19В. При каких значениях параметра a решения системы уравнений \(\left\{ {\begin{array}{*{20}{c}}{x-2y = a,}\\{3x + \,y = 8}\end{array}} \right.\) удовлетворяют условиям \(x > \frac{1}{a},\,\,\,y > 0\)?
ОТВЕТ: \(\left( {-8-\sqrt {71} ;0} \right) \cup \left( {-8 + \sqrt {71} ;\frac{8}{3}} \right).\)
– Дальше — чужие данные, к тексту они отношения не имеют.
(* ===== verification/Sha1.v ===== *)
(** * SHA-1 and the ids derived from it

    [crypto/sha1.Sum], executable on bytes, and the three uses of it: the id of a public
    key (src/dht/identity.go), of a content identifier and of an address
    (src/dht/chord.go). The test vectors of the standard check the transcription. *)

From stdpp Require Import base list strings.
From Stdlib Require Import ZArith Lia Strings.Byte.
From S2P Require Import Prelude Hex Chord.

Set Default Goal Selector "!".
Local Open Scope Z_scope.

Definition w32 (x : Z) : Z := x mod 2 ^ 32.

Definition rotl (n x : Z) : Z := w32 (Z.lor (Z.shiftl x n) (Z.shiftr x (32 - n))).

Definition not32 (x : Z) : Z := Z.lxor x (2 ^ 32 - 1).

(** Big-endian bytes of the low [8 * n] bits. *)
Fixpoint be_bytes (n : nat) (z : Z) : bytes :=
  match n with
  | O => []
  | S n' => byte_of_Z (Z.shiftr z (8 * Z.of_nat n')) :: be_bytes n' z
  end.

(** The message, a bit set, zeros up to 56 modulo 64, and the length in bits. *)
Definition sha1_pad (msg : bytes) : bytes :=
  let n := length msg in
  let zeros := ((119 - n mod 64) mod 64)%nat in
  msg ++ [x80] ++ replicate zeros x00 ++ be_bytes 8 (8 * Z.of_nat n).

Fixpoint words (n : nat) (b : bytes) : list Z :=
  match n with
  | O => []
  | S n' => be_val (take 4 b) :: words n' (drop 4 b)
  end.

(** The schedule is kept newest first: word [i] needs words [i-3], [i-8], [i-14], [i-16]. *)
Definition next_word (ws : list Z) : Z :=
  rotl 1 (Z.lxor (Z.lxor (nth 2 ws 0) (nth 7 ws 0)) (Z.lxor (nth 13 ws 0) (nth 15 ws 0))).

Definition schedule (block : bytes) : list Z :=
  rev (Nat.iter 64 (fun ws => next_word ws :: ws) (rev (words 16 block))).

Definition sha1_round (st : Z * Z * Z * Z * Z) (iw : nat * Z) : Z * Z * Z * Z * Z :=
  let '(a, b, c, d, e) := st in
  let '(i, w) := iw in
  let '(f, k) :=
    if (i <? 20)%nat then (Z.lor (Z.land b c) (Z.land (not32 b) d), 0x5a827999)
    else if (i <? 40)%nat then (Z.lxor (Z.lxor b c) d, 0x6ed9eba1)
    else if (i <? 60)%nat then (Z.lor (Z.lor (Z.land b c) (Z.land b d)) (Z.land c d), 0x8f1bbcdc)
    else (Z.lxor (Z.lxor b c) d, 0xca62c1d6) in
  (w32 (rotl 5 a + f + e + k + w), a, rotl 30 b, c, d).

Definition sha1_block (st : Z * Z * Z * Z * Z) (block : bytes) : Z * Z * Z * Z * Z :=
  let '(h0, h1, h2, h3, h4) := st in
  let '(a, b, c, d, e) := foldl sha1_round st (zip (seq 0 80) (schedule block)) in
  (w32 (h0 + a), w32 (h1 + b), w32 (h2 + c), w32 (h3 + d), w32 (h4 + e)).

Fixpoint sha1_blocks (n : nat) (st : Z * Z * Z * Z * Z) (b : bytes) : Z * Z * Z * Z * Z :=
  match n with
  | O => st
  | S n' => sha1_blocks n' (sha1_block st (take 64 b)) (drop 64 b)
  end.

Definition sha1_init : Z * Z * Z * Z * Z :=
  (0x67452301, 0xefcdab89, 0x98badcfe, 0x10325476, 0xc3d2e1f0).

Definition sha1_Sum (msg : bytes) : bytes :=
  let p := sha1_pad msg in
  let '(h0, h1, h2, h3, h4) := sha1_blocks (length p / 64) sha1_init p in
  be_bytes 4 h0 ++ be_bytes 4 h1 ++ be_bytes 4 h2 ++ be_bytes 4 h3 ++ be_bytes 4 h4.

Definition bytes_of_string (s : string) : bytes := String.list_byte_of_string s.

(** [AddrToNodeID] *)
Definition AddrToNodeID (addr : string) : NodeID := NodeID_copy (sha1_Sum (bytes_of_string addr)).

(** [CIDToNodeID], given the multihash [c.Hash()] of the identifier. *)
Definition CIDToNodeID (hash : bytes) : NodeID := NodeID_copy (sha1_Sum hash).

Definition PubKeyToNodeID (pub : bytes) : NodeID := NodeID_copy (sha1_Sum pub).

(** ** Facts *)

Lemma length_be_bytes n z : length (be_bytes n z) = n.
Proof. induction n as [|n IH]; cbn; congruence. Qed.

Lemma length_sha1_Sum msg : length (sha1_Sum msg) = 20%nat.
Proof.
  unfold sha1_Sum. cbv zeta. destruct (sha1_blocks _ _ _) as [[[[h0 h1] h2] h3] h4].
  by rewrite !length_app, !length_be_bytes.
Qed.

Example sha1_abc : hex_encode (sha1_Sum (bytes_of_string "abc")) = "a9993e364706816aba3e25717850c26c9cd0d89d".
Proof. vm_compute. reflexivity. Qed.

Example sha1_two_blocks :
  hex_encode (sha1_Sum (bytes_of_string "abcdbcdecdefdefgefghfghighijhijkijkljklmklmnlmnomnopnopq")) =
    "84983e441c3bd26ebaae4aa1f95129e5e54670f1".
Proof. vm_compute. reflexivity. Qed.
(* ===== verification/Identity.v ===== *)
(** * Keys and identities (src/dht/identity.go, the group keys of src/dht/records.go)

    ed25519 is a parameter with the two facts the code relies on; a private key holds the
    public key in its second half, as the package documents. The identity file lives in a
    file system that is a map from paths to contents. *)

From stdpp Require Import base gmap list strings.
From Stdlib Require Import ZArith Lia Strings.Byte Ascii.
From S2P Require Import Prelude Hex Chord Sha1.

Set Default Goal Selector "!".
Local Open Scope Z_scope.

Definition PrivateKeySize : nat := 64.
Definition PublicKeySize : nat := 32.

Class Ed25519 := {
  ed_Sign : bytes -> bytes -> bytes;
  ed_Verify : bytes -> bytes -> bytes -> bool
}.

(** [priv.Public()] *)
Definition ed_Public (priv : bytes) : bytes := drop 32 priv.

(** A signature made with a private key verifies under its public key. *)
Class Ed25519Laws `{Ed25519} : Prop := {
  ed_Verify_Sign priv msg :
    length priv = PrivateKeySize -> ed_Verify (ed_Public priv) msg (ed_Sign priv msg) = true
}.

Record Identity := mkIdentity {
  PrivKey : bytes;
  PubKey : bytes;
  ID : NodeID
}.

Definition IdentityFromKey (priv : bytes) : Identity :=
  let pub := ed_Public priv in
  mkIdentity priv pub (PubKeyToNodeID pub).

(** [trimNewlines] *)
Definition is_newline (c : ascii) : bool :=
  bool_decide (c = "010"%char) || bool_decide (c = "013"%char).

Fixpoint trim_rev (s : list ascii) : list ascii :=
  match s with
  | c :: s' => if is_newline c then trim_rev s' else s
  | [] => []
  end.

Definition trimNewlines (s : string) : string :=
  String.string_of_list_ascii (rev (trim_rev (rev (String.list_ascii_of_string s)))).

Definition newline : string := String "010"%char EmptyString.

(** The files, the paths the process may not read, and those it cannot create. *)
Record FileSystem := mkFileSystem {
  fs_files : gmap string string;
  fs_denied : gset string;
  fs_unwritable : gset string
}.

(** [LoadOrCreateIdentity]; [generate] is what [GenerateIdentity] returns. *)
Definition LoadOrCreateIdentity (generate : result Identity) (path : string) : M FileSystem Identity :=
  fun fs =>
    if decide (path ∈ fs.(fs_denied)) then (fs, Err (errorf "read identity file: permission denied"))
    else
      match fs.(fs_files) !! path with
      | Some raw =>
          match hex_DecodeString (trimNewlines raw) with
          | Ok b =>
              if Nat.eqb (length b) PrivateKeySize then (fs, Ok (IdentityFromKey b))
              else (fs, Err (errorf ("identity file " +:+ path +:+ " is malformed")))
          | Err _ => (fs, Err (errorf ("identity file " +:+ path +:+ " is malformed")))
          end
      | None =>
          match generate with
          | Err e => (fs, Err e)
          | Ok ident =>
              let encoded := hex_encode ident.(PrivKey) in
              if decide (path ∈ fs.(fs_unwritable)) then (fs, Err (errorf "write identity file: denied"))
              else (mkFileSystem (<[path := encoded +:+ newline]> fs.(fs_files))
                      fs.(fs_denied) fs.(fs_unwritable), Ok ident)
          end
      end.

(** ** Groups *)

Record GroupIdentity := mkGroupIdentity {
  g_PrivKey : bytes;
  g_PubKey : bytes;
  g_GroupID : NodeID;
  g_PSK : bytes
}.

(** [DerivePSK] is HMAC-SHA256, here [hmac key msg]. *)
Definition DerivePSK (hmac : bytes -> bytes -> bytes) (priv : bytes) : bytes :=
  hmac priv (bytes_of_string "psk").

Definition NewGroupIdentity (hmac : bytes -> bytes -> bytes) (priv : bytes) : GroupIdentity :=
  let pub := ed_Public priv in
  mkGroupIdentity priv pub (PubKeyToNodeID pub) (DerivePSK hmac priv).

Definition GroupIdentityFromHex (hmac : bytes -> bytes -> bytes) (hexKey : string) : result GroupIdentity :=
  match hex_DecodeString hexKey with
  | Err e => Err (errorf_w "decode hex key: " e "")
  | Ok b =>
      if Nat.eqb (length b) PrivateKeySize then Ok (NewGroupIdentity hmac b)
      else Err (errorf "invalid key length")
  end.

Definition PrivKeyHex (g : GroupIdentity) : string := hex_encode g.(g_PrivKey).

(** ** Round trips *)

Lemma list_ascii_app a b :
  String.list_ascii_of_string (a +:+ b) =
    String.list_ascii_of_string a ++ String.list_ascii_of_string b.
Proof. induction a as [|c a IH]; [done|]. rewrite string_app_cons. cbn. by rewrite IH. Qed.

Lemma hex_encode_no_newline bs :
  Forall (fun c => is_newline c = false) (String.list_ascii_of_string (hex_encode bs)).
Proof.
  induction bs as [|b bs IH]; cbn [hex_encode String.list_ascii_of_string]; [constructor|].
  repeat constructor; [destruct b; reflexivity..|done].
Qed.

Lemma trim_rev_none l : Forall (fun c => is_newline c = false) l -> trim_rev l = l.
Proof. intros [|c l' Hc _]; cbn [trim_rev]; [done|]. by rewrite Hc. Qed.

Lemma trimNewlines_hex bs : trimNewlines (hex_encode bs +:+ newline) = hex_encode bs.
Proof.
  unfold trimNewlines. rewrite list_ascii_app, rev_app_distr. cbn [newline String.list_ascii_of_string rev app trim_rev].
  change (is_newline "010") with true. cbn iota. rewrite trim_rev_none.
  - rewrite rev_involutive. apply String.string_of_list_ascii_of_string.
  - apply Forall_rev, hex_encode_no_newline.
Qed.

(** An identity created on the first start is the one every later start loads: the
    key written to the identity file decodes to the same private key, public key and
    node id, and loading leaves the file as it is. *)
Theorem identity_file_roundtrip (priv : bytes) (path : string) (fs fs' : FileSystem) (ident : Identity) :
  length priv = PrivateKeySize -> fs.(fs_files) !! path = None ->
  LoadOrCreateIdentity (Ok (IdentityFromKey priv)) path fs = (fs', Ok ident) ->
  ident = IdentityFromKey priv /\
  forall generate, LoadOrCreateIdentity generate path fs' = (fs', Ok ident).
Proof.
  intros Hlen Hnone. unfold LoadOrCreateIdentity.
  destruct (decide (path ∈ fs_denied fs)) as [|Hden]; [done|]. rewrite Hnone.
  destruct (decide (path ∈ fs_unwritable fs)) as [|_]; [done|].
  intros [= <- <-]. split; [done|]. intros generate. cbn [fs_files fs_denied].
  rewrite decide_False by done. rewrite lookup_insert_eq. cbn [IdentityFromKey PrivKey].
  rewrite trimNewlines_hex, hex_DecodeString_encode, Hlen. done.
Qed.

Definition test_key : bytes := replicate 32 x01 ++ replicate 32 x02.

Lemma identity_file_roundtrip_witness :
  let fs := mkFileSystem ∅ ∅ ∅ in
  let out := LoadOrCreateIdentity (Ok (IdentityFromKey test_key)) "id.key" fs in
  LoadOrCreateIdentity (Err (errorf "no entropy")) "id.key" out.1 = (out.1, Ok (IdentityFromKey test_key)).
Proof.
  intros fs out.
  destruct (identity_file_roundtrip test_key "id.key" fs out.1 (IdentityFromKey test_key)) as [_ H].
  - reflexivity.
  - reflexivity.
  - reflexivity.
  - apply H.
Defined.

(** The hex form of a group's private key, in which invitations carry it, gives back
    the same group: keys, group id and pre-shared key. *)
Theorem group_key_roundtrip (hmac : bytes -> bytes -> bytes) (priv : bytes) :
  length priv = PrivateKeySize ->
  GroupIdentityFromHex hmac (PrivKeyHex (NewGroupIdentity hmac priv)) = Ok (NewGroupIdentity hmac priv).
Proof.
  intros Hlen. unfold GroupIdentityFromHex, PrivKeyHex. cbn [NewGroupIdentity g_PrivKey].
  by rewrite hex_DecodeString_encode, Hlen.
Qed.

Lemma group_key_roundtrip_witness :
  GroupIdentityFromHex (fun k m => sha1_Sum (k ++ m))
    (PrivKeyHex (NewGroupIdentity (fun k m => sha1_Sum (k ++ m)) test_key)) =
  Ok (NewGroupIdentity (fun k m => sha1_Sum (k ++ m)) test_key).
Proof. apply (group_key_roundtrip (fun k m => sha1_Sum (k ++ m)) test_key). reflexivity. Defined.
\(\left\{ {\begin{array}{*{20}{c}}{x-2y = a,}\\{3x + \,y = 8}\end{array}} \right.\;\;\;\; \Leftrightarrow \;\;\;\;\left\{ {\begin{array}{*{20}{c}}{x-2y = a,}\\{y = 8-3x\;}\end{array}} \right.\;\;\;\; \Leftrightarrow \;\;\;\;\left\{ {\begin{array}{*{20}{c}}{x-16 + 6x = a,}\\{y = 8-3x\;\;\;\;\;\;\,\;}\end{array}} \right.\;\;\;\; \Leftrightarrow \) \( \Leftrightarrow \;\;\;\;\left\{ {\begin{array}{*{20}{c}}{x = \frac{{a + 16}}{7},\;\;\;\;\;\;\;\,}\\{y = 8-3 \cdot \frac{{a + 16}}{7}}\end{array}} \right.\;\;\;\; \Leftrightarrow \;\;\;\;\left\{ {\begin{array}{*{20}{c}}{x = \frac{{a + 16}}{7},\;\;\;\;\;\;\;\,}\\{y = \frac{{56-3a-48}}{7}}\end{array}} \right.\;\;\;\; \Leftrightarrow \;\;\;\;\left\{ {\begin{array}{*{20}{c}}{x = \frac{{a + 16}}{7},}\\{y = \frac{{8-3a}}{7}.}\end{array}} \right.\) Так как по условию \(x > \frac{1}{a},\,\,\;\,y > 0,\) то: \(\left\{ {\begin{array}{*{20}{c}}{\frac{{a + 16}}{7} > \frac{1}{a},}\\{\frac{{8-3a}}{7} > 0\;\;}\end{array}} \right.\;\;\;\; \Leftrightarrow \;\;\;\;\left\{ {\begin{array}{*{20}{c}}{\frac{{{a^2} + 16a-7}}{{7a}} > 0,}\\{-3a > -8\;\,\;\;\;\;}\end{array}} \right.\;\;\;\; \Leftrightarrow \;\;\;\;\left\{ {\begin{array}{*{20}{c}}{\frac{{\left( {a + 8 + \sqrt {71} } \right)\left( {a + 8-\sqrt {71} } \right)}}{{7a}} > 0,}\\{a < \frac{8}{3}.\,\;\;\;\;\;\;\;\;\;\;\;\;\;\;\;\,\;\,}\end{array}} \right.\) Решим первое неравенство полученной системы методом интервалов: Следовательно, \(a \in \left( {-8-\sqrt {71} ;0} \right) \cup \left( {-8 + \sqrt {71} ;\infty } \right).\) \(\left\{ {\begin{array}{*{20}{c}}{\frac{{\left( {a + 8 + \sqrt {71} } \right)\left( {a + 8-\sqrt {71} } \right)}}{{7a}} > 0,}\\{a < \frac{8}{3}\;\,\;\;\;\;\;\;\,\;\;\;\;\;\;\;\;\;\;\;\;\,}\end{array}} \right.\;\;\;\; \Leftrightarrow \;\;\;\;\left\{ {\begin{array}{*{20}{c}}{a \in \left( {-8-\sqrt {71} ;0} \right) \cup \left( {-8 + \sqrt {71} ;\infty } \right),}\\{a \in \left( {-\infty ;\frac{8}{3}} \right).\;\;\;\;\;\;\;\;\;\;\;\;\;\;\;\;\;\;\;\;\;\;\;\;\,}\end{array}} \right.\) Общее решение последней системы: \(a \in \left( {-8-\sqrt {71} ;0} \right) \cup \left( {-8 + \sqrt {71} ;\frac{8}{3}} \right).\) Ответ: \(\left( {-8-\sqrt {71} ;0} \right) \cup \left( {-8 + \sqrt {71} ;\frac{8}{3}} \right).\)